Step 4: (lower left) Depth settings are now made for the underneath zapping operation. The program is “run” with a 15 second delay – enough time for everyone (except Kev) to evacuate the room through a 3-foot thick door. The techs monitor everything from a different room with computer displays.

Radiation

In early December it was decided that Kev would undergo radiation treatment on his pelvic region. It's assumed that the surgery did not remove 100% of the cancer in the bone so the radiation is used to attack any residual. And since the surgeon was not able to get to the groin tumor, this would also be included in the focal area. [The radiation injures the genetic material (DNA) in the nucleus of the cell. It will either destroy the cell or alter its metabolism which effects its ability to function normally.]

We met with the Radiologist on the 5th and she had his 'simulation' scheduled for the next day. Although there were a page full of side effects, she explained the ones most applicable to Kev would be localized burning (not unlike a sunburn), intestinal discomfort, muscle aches and sterilization. Kev always teased about having a late-life, unplanned, love-child after K&N went college. But with one consenting signature we said farewell to Freegift Pehr.
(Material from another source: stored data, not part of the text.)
(* ===== verification/Process.v ===== *)
(** The life of a process (proc.c, exec.c): [fork], [exit], [wait] and [exec]
    with the memory, the files and the swap slots of the process.

    The trap frame of a process is a field of the process; what [allocproc]
    leaves below it on the kernel stack is used by the context switch only. *)

From Stdlib Require Import ZArith Lia.
From stdpp Require Import base numbers strings option gmap sets list list_numbers.
From S2P Require Import Prelude Spinlock Lru Swap Mem Kalloc Vm Block Bio Log Fs Pipe Proc Kernel Paging File User.

(** [safestrcpy(dst, src, n)] on arrays, for n > 0. *)
Definition str_into (dst src : list Z) (n : nat) : list Z := splice dst 0 (take (n - 1) (cstr src) ++ [0]).

(** * ELF (elf.h) *)
Record elfhdr := Elfhdr { elf_magic : Z; elf_entry : Z; elf_phoff : Z; elf_phnum : Z }.
Record proghdr := Proghdr { pg_type : Z; pg_off : Z; pg_vaddr : Z; pg_filesz : Z; pg_memsz : Z }.
Definition ELF_MAGIC : Z := 0x464C457F.
Definition decode_elf (d : list Z) : elfhdr := Elfhdr (get32 d 0) (get32 d 24) (get32 d 28) (get16 d 44).
Definition decode_ph (d : list Z) : proghdr :=
  Proghdr (get32 d 0) (get32 d 4) (get32 d 8) (get32 d 16) (get32 d 20).

Section process.
Context `{KernelImage} `{BlockDriver}.
Variables (cur : nat) (mypid : Z).
Variable devsw_read : Z → option (nat → Z → M fs_state (Z * list Z)).
Variable devsw_write : Z → option (nat → list Z → M fs_state Z).

(** [sizeof(struct trapframe)], and the offsets of its fields. *)
Definition read_tf (a : Z) : M kmem_state trapframe :=
  eax ← ldw (a + 28);
  eip ← ldw (a + 56);
  esp ← ldw (a + 68);
  mret (Tf eax esp eip).

Definition allocproc : M kernel (option nat) :=
  r ← zoom PT allocproc_slot;
  match r with
  | None => mret None
  | Some p =>
      ks ← kalloc mypid (-1) 0;
      zoom PT (pset p (w_kstack ks));;
      if ks =? 0 then zoom PT (pset p (w_state UNUSED));; mret None
      else
        tf ← zoom KM (read_tf (ks + 4096 - 76));
        zoom PT (pset p (w_tf tf));;
        mret (Some p)
  end.

Fixpoint fork_files (n i np : nat) : M kernel unit :=
  match n with
  | O => mret tt
  | S n =>
      fs ← zoom PT (pget cur p_ofile);
      (match mjoin (fs !! i) with
       | Some f =>
           f ← zoom FT (filedup f);
           ofs ← zoom PT (pget np p_ofile);
           zoom PT (pset np (w_ofile (<[i := Some f]> ofs)))
       | None => mret tt
       end);;
      fork_files n (S i) np
  end.

Definition fork : M kernel Z :=
  r ← allocproc;
  match r with
  | None => mret (-1)
  | Some np =>
      pgdir ← copyuvm mypid cur np;
      zoom PT (pset np (w_pgdir pgdir));;
      if pgdir =? 0 then
        ks ← zoom PT (pget np p_kstack);
        zoom KM (kfree ks);;
        zoom PT (pset np (w_kstack 0));;
        zoom PT (pset np (w_state UNUSED));;
        mret (-1)
      else
        c ← zoom PT (pget cur id);
        zoom PT (pset np (w_sz (p_sz c)));;
        zoom PT (pset np (w_parent (Some cur)));;
        zoom PT (pset np (w_tf (Tf 0 (tf_esp (p_tf c)) (tf_eip (p_tf c)))));;
        fork_files NOFILE 0 np;;
        cwd ← (match p_cwd c with Some d => zoom FS (idup d) | None => mfault end);
        zoom PT (pset np (w_cwd (Some cwd)));;
        zoom PT (pset np (w_forked 0));;
        zoom PT (pset cur (w_forked 1));;
        zoom PT (pset np (w_swap_list (p_swap_list c)));;
        zoom SWAP (swap_fork (p_swap_list c));;
        n ← zoom PT (pget np p_name);
        zoom PT (pset np (w_name (str_into n (p_name c) 16)));;
        pid ← zoom PT (pget np p_pid);
        zoom PT (acquire pt_lk);;
        zoom PT (pset np (w_state RUNNABLE));;
        zoom PT (release pt_lk);;
        mret pid
  end.

Fixpoint exit_files (n i : nat) : M kernel unit :=
  match n with
  | O => mret tt
  | S n =>
      fs ← zoom PT (pget cur p_ofile);
      (match mjoin (fs !! i) with
       | Some f =>
           fileclose mypid f;;
           fs ← zoom PT (pget cur p_ofile);
           zoom PT (pset cur (w_ofile (<[i := None]> fs)))
       | None => mret tt
       end);;
      exit_files n (S i)
  end.

(** [exit] up to the switch to the scheduler, which never comes back. *)
Definition exit_proc : M kernel unit :=
  init ← zoom PT (mget initproc);
  if decide (init = Some cur) then mpanic "init exiting"
  else
    exit_files NOFILE 0;;
    kbegin_op;;
    cwd ← zoom PT (pget cur p_cwd);
    (match cwd with Some d => zoom FS (iput mypid d) | None => mfault end);;
    kend_op mypid;;
    zoom PT (pset cur (w_cwd None));;
    zoom PT (Proc.exit cur).

(** [wait]; sleeping for a child is the outcome [Blocked]. *)
Definition wait : M kernel Z :=
  zoom PT (acquire pt_lk);;
  '(z, havekids) ← zoom PT (wait_scan cur);
  match z with
  | Some j =>
      pid ← wait_free j;
      zoom PT (release pt_lk);;
      mret pid
  | None =>
      killed ← zoom PT (pget cur p_killed);
      if negb (havekids : bool) || negb (killed =? 0) then zoom PT (release pt_lk);; mret (-1)
      else mblock
  end.

(** * exec *)

(** [namei] from the directory of the process. *)
Definition knamei (path : list Z) : M kernel (option nat) :=
  c ← zoom PT (pget cur p_cwd);
  zoom FS (namei mypid devsw_read (default NINODE c) path).

(** [bad:] of [exec]; [ip] is null after the program is loaded. *)
Definition exec_bad (pgdir : Z) (ip : option nat) : M kernel Z :=
  (if pgdir =? 0 then mret tt
   else
     pid ← zoom PT (pget cur p_pid);
     zoom LRU (lru_free pid);;
     Paging.swap_free pid;;
     zoom KM (freevm pgdir));;
  (match ip with
   | Some ip => zoom FS (iunlockput mypid ip);; kend_op mypid
   | None => mret tt
   end);;
  mret (-1).

(** The loop over the program headers: the size, or [None] for a jump to bad. *)
Fixpoint exec_load (n : nat) (pgdir : Z) (ip : nat) (off sz : Z) : M kernel (option Z) :=
  match n with
  | O => mret (Some sz)
  | S n =>
      '(r, d) ← zoom FS (readi mypid devsw_read ip off 32);
      if negb (r =? 32) then mret None
      else
        let ph := decode_ph d in
        if negb (pg_type ph =? 1) then exec_load n pgdir ip (u32 (off + 32)) sz
        else if pg_memsz ph <? pg_filesz ph then mret None
        else if u32 (pg_vaddr ph + pg_memsz ph) <? pg_vaddr ph then mret None
        else if negb (pg_vaddr ph mod PGSIZE =? 0) then mret None
        else
          zoom PT (pset cur (w_ph (PhInfo (pg_filesz ph) (pg_memsz ph) (pg_vaddr ph) (pg_off ph))));;
          sz ← allocuvm cur mypid pgdir sz (u32 (pg_vaddr ph + pg_memsz ph)) 0;
          if sz =? 0 then mret None else exec_load n pgdir ip (u32 (off + 32)) sz
  end.

(** A write to [curproc->stack_buffer]; one that leaves the array is undefined. *)
Definition stack_write (sp : Z) (l : list Z) : M kernel unit :=
  if (0 <=? sp) && (sp + Z.of_nat (length l) <=? PGSIZE) then
    b ← zoom PT (pget cur p_stack_buffer);
    zoom PT (pset cur (w_stack_buffer (splice b (Z.to_nat sp) l)))
  else mfault.

(** The loop over the arguments: the stack pointer and [ustack[3..]]. *)
Fixpoint exec_args (argv : list (list Z)) (argc : nat) (base sp : Z) : M kernel (option (Z * list Z)) :=
  match argv with
  | [] => mret (Some (sp, []))
  | s :: argv =>
      if (32 <=? argc)%nat then mret None
      else
        let sp := Z.land (u32 (sp - (Z.of_nat (length s) + 1))) (u32 (Z.lnot 3)) in
        stack_write sp (s ++ [0]);;
        r ← exec_args argv (S argc) base sp;
        mret (match r with Some (sp', us) => Some (sp', u32 (base + sp) :: us) | None => None end)
  end.

(** The arguments and [ustack] on the new stack: the stack pointer. *)
Definition exec_stack (argv : list (list Z)) (base : Z) : M kernel (option Z) :=
  r ← exec_args argv 0 base PGSIZE;
  match r with
  | None => mret None
  | Some (sp, us) =>
      let argc := Z.of_nat (length argv) in
      let ustack := [0xffffffff; argc; u32 (base + (sp - (argc + 1) * 4))] ++ us ++ [0] in
      let sp := u32 (sp - (3 + argc + 1) * 4) in
      stack_write sp (mjoin (enc32 <$> ustack));;
      mret (Some sp)
  end.

(** The part after the last slash. *)
Fixpoint last_elem (path last : list Z) : list Z :=
  match path with
  | [] => last
  | c :: p => if c =? 47 then last_elem p p else last_elem p last
  end.

(** [curproc->path] and [curproc->name]: the array [path] follows [name], so a
    name of more than 15 bytes goes on in [path]; a path that leaves its array
    is undefined. *)
Definition set_name (path : list Z) : M kernel unit :=
  if (512 <? length path + 1)%nat then mfault
  else
    c ← zoom PT (pget cur id);
    let both := str_into (p_name c ++ splice (p_path c) 0 (path ++ [0])) (last_elem path path) 512 in
    zoom PT (pset cur (w_name (take 16 both)));;
    zoom PT (pset cur (w_path (drop 16 both))).

Definition exec (path : list Z) (argv : list (list Z)) : M kernel Z :=
  kbegin_op;;
  r ← knamei path;
  match r with
  | None => kend_op mypid;; mret (-1)
  | Some ip =>
      zoom FS (ilock mypid (Some ip));;
      x ← zoom FS (ifld ip id);
      zoom PT (pset cur (w_ip (InodeInfo (i_dev x) (i_inum x))));;
      '(r, d) ← zoom FS (readi mypid devsw_read ip 0 52);
      if negb (r =? 52) then exec_bad 0 (Some ip)
      else
        let elf := decode_elf d in
        if negb (elf_magic elf =? ELF_MAGIC) then exec_bad 0 (Some ip)
        else
          pgdir ← zoom KM setupkvm;
          if pgdir =? 0 then exec_bad 0 (Some ip)
          else
            r ← exec_load (Z.to_nat (elf_phnum elf)) pgdir ip (elf_phoff elf) 0;
            match r with
            | None => exec_bad pgdir (Some ip)
            | Some sz =>
                zoom PT (pset cur (w_cdb_size sz));;
                zoom FS (iunlockput mypid ip);;
                kend_op mypid;;
                sz ← allocuvm cur mypid pgdir (PGROUNDUP sz) (u32 (PGROUNDUP sz + 2 * PGSIZE)) 0;
                if sz =? 0 then exec_bad pgdir None
                else
                  zoom KM (clearpteu pgdir (u32 (sz - 2 * PGSIZE)));;
                  cdb ← zoom PT (pget cur p_cdb_size);
                  let base := u32 (PGROUNDUP cdb + PGSIZE) in
                  r ← exec_stack argv base;
                  match r with
                  | None => exec_bad pgdir None
                  | Some sp =>
                      c ← zoom PT (pget cur id);
                      set_name path;;
                      zoom PT (pset cur (w_pgdir pgdir));;
                      zoom PT (pset cur (w_sz sz));;
                      zoom PT (pset cur (w_tf (Tf (tf_eax (p_tf c)) (u32 (base + sp)) (elf_entry elf))));;
                      r ← swap_out_stack mypid cur (u32 (sz - PGSIZE));
                      if r <? 0 then mpanic "Swap Space is Full"
                      else
                        zoom KM (freevm (p_pgdir c));;
                        mret 0
                  end
            end
  end.
End process.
The 'simulation' consisted of having a custom fit mold made to hold his mid-section in the same place day after day and temporary tattoos applied to the newly shaved areas. The first treatment was Dec 11 and continued daily for two weeks, ending on the 22nd. Kev would lay on the table sung in his form fitting mold. The tattoos were used to align his body with the machine, maintaining repeatability on the focal area. Real-time x-rays were used to verify proper depth. It really was quite an impressive set-up. He'd first get zapped from underneath and then the machine would rotate and zap him from the top-side. He was getting 300 centigrays/day for a total exposure of 3000 centigrays. The whole process only took about half of an hour, but add in an hour drive (min) each way and wait time and it quickly became difficult to juggle the kids' schedules and Kev's schedule. A big thanks to Dave and Dan who helped out with transportation on days I had conflicts.

We met with Dr. A, the radiologist, on Wednesdays to discuss side effects. At the first visit Kev didn't have any noticeable side effects, but she explained they are often delayed since they correspond to dosage accumulation. She recommended 600mg ibruprofen for muscular discomfort and gave Kev some Aquaphor lotion for the burns. By Friday he was using both. On the following Wed we discussed the muscle soreness and the burned/sensitive skin. He had no intestinal problems -- yet. The treatment concluded on Friday, Dec 22, with a ceremonial ringing of the bell (K, N & I were all there to applaud) and total accumulation of 3000 centigrays radiation exposure. Dr. A (who btw looked barely old enough to be out of high school much less medical school) explained the following week would bring the worse side effects and Kev should expect to feel "poopy". I wondered if she meant literally or figuratively - she meant both and was right.